**Task goal:**
What is the number of lines in these entries that contain "file"? State it alone.
** Supplied data follows **
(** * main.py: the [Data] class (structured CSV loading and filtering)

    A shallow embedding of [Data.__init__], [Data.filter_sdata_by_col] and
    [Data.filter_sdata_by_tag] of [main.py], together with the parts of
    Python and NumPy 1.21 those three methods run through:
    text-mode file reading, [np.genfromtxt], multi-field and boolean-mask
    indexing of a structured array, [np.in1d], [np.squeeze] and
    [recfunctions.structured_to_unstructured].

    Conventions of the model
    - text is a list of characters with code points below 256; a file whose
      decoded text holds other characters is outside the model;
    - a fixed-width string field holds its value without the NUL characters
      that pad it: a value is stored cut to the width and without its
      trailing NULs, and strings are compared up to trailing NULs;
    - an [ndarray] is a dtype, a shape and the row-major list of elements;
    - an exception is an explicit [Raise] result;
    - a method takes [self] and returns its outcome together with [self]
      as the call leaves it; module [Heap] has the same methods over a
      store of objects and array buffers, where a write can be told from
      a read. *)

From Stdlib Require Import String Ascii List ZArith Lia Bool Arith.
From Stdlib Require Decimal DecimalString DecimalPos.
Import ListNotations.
** End of Supplied data **
** Supplied data follows **
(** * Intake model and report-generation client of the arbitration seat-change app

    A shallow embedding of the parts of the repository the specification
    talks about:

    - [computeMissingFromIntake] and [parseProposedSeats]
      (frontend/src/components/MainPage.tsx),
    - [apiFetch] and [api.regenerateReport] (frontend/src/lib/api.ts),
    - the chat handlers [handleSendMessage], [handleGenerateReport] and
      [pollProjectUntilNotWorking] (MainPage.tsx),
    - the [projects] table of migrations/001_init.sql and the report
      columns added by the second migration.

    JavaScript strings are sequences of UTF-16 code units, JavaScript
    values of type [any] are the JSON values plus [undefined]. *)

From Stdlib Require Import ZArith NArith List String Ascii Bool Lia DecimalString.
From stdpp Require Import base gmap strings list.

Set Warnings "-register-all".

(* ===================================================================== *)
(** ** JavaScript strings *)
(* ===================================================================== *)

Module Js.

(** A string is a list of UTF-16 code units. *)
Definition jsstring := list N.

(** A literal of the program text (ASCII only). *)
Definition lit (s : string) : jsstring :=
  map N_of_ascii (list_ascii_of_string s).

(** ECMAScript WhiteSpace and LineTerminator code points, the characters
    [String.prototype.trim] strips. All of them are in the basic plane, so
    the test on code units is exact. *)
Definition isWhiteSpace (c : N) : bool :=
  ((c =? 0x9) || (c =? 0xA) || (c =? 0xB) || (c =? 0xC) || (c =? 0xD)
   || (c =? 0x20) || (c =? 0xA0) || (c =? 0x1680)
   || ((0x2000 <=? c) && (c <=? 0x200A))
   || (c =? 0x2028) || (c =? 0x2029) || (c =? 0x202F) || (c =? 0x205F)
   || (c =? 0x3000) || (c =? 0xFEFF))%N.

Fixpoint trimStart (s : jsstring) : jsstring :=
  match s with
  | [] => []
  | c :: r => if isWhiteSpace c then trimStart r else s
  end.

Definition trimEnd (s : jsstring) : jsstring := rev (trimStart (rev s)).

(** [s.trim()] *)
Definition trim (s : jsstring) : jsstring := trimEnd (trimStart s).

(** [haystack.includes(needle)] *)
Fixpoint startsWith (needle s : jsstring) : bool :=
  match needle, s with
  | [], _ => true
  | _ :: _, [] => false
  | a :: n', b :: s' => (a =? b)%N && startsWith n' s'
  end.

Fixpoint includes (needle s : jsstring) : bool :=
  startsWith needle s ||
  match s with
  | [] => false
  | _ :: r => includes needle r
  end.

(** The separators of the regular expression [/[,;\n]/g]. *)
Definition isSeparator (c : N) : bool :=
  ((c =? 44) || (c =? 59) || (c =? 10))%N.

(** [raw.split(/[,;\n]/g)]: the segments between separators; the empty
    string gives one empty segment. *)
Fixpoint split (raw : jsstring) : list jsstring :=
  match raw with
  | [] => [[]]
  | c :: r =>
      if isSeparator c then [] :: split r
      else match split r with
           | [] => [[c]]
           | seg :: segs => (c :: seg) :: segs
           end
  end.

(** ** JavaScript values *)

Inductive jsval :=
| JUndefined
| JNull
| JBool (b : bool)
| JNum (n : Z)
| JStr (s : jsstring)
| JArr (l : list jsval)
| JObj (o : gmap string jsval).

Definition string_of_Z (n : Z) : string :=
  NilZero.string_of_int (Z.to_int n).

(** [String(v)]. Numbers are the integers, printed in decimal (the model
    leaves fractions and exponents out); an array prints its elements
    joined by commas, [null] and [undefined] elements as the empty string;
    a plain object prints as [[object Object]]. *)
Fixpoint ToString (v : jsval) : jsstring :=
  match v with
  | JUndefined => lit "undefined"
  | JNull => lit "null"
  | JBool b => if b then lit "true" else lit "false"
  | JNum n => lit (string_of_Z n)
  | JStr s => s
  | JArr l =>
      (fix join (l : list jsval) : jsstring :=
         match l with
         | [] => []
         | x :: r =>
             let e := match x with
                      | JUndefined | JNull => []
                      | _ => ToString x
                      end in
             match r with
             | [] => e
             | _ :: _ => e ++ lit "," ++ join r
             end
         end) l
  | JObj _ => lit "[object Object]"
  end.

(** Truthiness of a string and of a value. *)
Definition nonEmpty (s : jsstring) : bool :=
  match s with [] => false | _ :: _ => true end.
** End of Supplied data **
** Supplied data follows **
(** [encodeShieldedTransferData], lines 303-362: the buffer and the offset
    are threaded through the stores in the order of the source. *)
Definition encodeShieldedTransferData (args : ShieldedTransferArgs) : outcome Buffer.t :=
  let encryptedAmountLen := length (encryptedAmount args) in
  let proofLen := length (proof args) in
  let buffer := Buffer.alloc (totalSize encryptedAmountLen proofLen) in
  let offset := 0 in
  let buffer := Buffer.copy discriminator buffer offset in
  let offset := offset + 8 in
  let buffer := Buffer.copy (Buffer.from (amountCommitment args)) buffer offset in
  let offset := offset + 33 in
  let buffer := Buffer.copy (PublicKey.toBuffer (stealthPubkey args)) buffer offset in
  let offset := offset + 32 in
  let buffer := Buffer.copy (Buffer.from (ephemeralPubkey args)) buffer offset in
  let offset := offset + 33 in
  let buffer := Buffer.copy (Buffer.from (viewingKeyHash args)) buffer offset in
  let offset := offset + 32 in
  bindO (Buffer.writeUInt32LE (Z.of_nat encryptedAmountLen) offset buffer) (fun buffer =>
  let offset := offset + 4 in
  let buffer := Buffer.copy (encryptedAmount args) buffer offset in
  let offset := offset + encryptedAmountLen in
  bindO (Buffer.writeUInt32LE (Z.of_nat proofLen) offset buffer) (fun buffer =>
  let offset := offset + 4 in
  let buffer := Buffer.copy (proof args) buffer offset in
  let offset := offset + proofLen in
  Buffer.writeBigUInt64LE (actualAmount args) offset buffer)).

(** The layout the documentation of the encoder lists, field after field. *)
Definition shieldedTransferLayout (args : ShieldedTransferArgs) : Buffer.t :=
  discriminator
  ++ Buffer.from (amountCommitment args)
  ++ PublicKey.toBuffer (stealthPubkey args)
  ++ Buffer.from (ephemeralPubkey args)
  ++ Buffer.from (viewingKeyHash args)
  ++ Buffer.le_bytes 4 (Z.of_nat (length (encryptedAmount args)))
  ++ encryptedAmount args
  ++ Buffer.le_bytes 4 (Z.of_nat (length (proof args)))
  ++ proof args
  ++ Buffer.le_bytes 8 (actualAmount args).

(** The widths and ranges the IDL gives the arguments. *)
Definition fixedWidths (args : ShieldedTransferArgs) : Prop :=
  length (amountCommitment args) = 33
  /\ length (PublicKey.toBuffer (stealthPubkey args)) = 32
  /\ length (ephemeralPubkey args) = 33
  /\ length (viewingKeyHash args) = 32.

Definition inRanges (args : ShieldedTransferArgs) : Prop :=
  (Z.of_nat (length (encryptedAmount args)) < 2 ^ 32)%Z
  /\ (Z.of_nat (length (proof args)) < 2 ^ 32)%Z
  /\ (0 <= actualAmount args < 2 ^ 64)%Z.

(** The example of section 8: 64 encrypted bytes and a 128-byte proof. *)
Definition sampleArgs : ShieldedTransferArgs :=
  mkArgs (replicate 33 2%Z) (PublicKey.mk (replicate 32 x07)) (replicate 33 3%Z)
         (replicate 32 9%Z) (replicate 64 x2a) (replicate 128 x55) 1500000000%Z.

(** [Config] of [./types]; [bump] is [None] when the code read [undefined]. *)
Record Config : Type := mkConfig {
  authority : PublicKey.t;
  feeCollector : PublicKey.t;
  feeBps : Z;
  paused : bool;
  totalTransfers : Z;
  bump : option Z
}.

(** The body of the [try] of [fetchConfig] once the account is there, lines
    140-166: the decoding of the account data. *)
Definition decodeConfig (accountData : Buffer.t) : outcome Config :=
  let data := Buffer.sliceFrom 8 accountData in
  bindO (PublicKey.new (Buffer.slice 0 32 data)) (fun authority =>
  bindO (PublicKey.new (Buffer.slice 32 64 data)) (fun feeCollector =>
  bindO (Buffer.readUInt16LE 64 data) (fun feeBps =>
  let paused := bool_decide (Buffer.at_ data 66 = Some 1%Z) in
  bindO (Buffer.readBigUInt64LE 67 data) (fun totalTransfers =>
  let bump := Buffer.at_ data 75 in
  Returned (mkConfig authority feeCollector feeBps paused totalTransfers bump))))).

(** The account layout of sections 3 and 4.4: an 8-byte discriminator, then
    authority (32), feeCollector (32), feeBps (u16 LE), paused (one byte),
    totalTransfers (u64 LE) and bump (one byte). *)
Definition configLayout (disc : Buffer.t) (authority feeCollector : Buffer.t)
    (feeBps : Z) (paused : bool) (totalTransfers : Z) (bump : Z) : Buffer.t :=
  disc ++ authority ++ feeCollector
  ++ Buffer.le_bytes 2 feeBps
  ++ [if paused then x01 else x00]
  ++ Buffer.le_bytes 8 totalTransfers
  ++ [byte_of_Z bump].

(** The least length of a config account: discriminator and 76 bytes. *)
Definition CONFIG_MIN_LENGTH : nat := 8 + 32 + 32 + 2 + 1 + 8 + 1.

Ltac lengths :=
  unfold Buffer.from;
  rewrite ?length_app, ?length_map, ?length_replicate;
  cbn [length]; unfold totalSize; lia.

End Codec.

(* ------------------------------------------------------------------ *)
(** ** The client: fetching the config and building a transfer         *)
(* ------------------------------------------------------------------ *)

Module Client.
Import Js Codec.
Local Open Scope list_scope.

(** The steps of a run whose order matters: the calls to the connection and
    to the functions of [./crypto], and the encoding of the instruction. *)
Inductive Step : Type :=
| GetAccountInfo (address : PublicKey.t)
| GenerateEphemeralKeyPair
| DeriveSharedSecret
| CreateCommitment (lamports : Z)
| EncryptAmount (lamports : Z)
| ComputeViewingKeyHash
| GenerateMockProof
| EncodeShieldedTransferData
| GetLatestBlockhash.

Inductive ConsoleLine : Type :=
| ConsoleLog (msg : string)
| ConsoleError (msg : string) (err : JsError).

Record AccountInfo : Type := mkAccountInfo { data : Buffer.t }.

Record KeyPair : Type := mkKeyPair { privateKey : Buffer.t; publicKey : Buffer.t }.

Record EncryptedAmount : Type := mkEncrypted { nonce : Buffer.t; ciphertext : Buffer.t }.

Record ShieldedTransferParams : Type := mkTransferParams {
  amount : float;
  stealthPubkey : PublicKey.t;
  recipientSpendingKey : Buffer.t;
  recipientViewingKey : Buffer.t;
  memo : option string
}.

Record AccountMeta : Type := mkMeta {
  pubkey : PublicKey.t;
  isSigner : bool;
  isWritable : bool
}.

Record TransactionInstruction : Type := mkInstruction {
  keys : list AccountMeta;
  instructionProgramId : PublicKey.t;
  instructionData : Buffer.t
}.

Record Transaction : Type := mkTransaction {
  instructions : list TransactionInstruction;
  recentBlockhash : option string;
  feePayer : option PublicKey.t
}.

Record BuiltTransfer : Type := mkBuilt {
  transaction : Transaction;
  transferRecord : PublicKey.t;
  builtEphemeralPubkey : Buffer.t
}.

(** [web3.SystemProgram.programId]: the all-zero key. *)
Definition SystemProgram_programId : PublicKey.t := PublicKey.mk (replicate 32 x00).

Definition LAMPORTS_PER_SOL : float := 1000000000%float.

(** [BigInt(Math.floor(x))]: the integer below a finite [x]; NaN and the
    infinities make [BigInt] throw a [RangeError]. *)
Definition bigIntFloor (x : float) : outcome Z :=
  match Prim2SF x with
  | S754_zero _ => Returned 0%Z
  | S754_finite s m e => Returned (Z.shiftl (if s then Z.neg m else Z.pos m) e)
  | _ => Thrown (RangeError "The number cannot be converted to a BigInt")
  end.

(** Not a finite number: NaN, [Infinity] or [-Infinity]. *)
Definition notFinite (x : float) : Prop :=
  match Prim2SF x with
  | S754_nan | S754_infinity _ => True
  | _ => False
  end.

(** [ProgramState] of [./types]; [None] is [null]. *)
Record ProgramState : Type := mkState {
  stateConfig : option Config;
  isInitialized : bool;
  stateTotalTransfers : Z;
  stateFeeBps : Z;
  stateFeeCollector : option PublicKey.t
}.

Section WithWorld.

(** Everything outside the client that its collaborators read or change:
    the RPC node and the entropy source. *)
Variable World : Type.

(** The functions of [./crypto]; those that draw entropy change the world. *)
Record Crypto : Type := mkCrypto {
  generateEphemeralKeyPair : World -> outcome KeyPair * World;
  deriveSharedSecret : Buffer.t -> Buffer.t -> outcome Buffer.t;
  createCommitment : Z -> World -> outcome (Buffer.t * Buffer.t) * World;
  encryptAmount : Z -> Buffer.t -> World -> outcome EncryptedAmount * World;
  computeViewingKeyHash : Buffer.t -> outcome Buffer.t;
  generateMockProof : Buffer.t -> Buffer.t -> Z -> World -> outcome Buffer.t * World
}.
** End of Supplied data **
**Completed task:**
2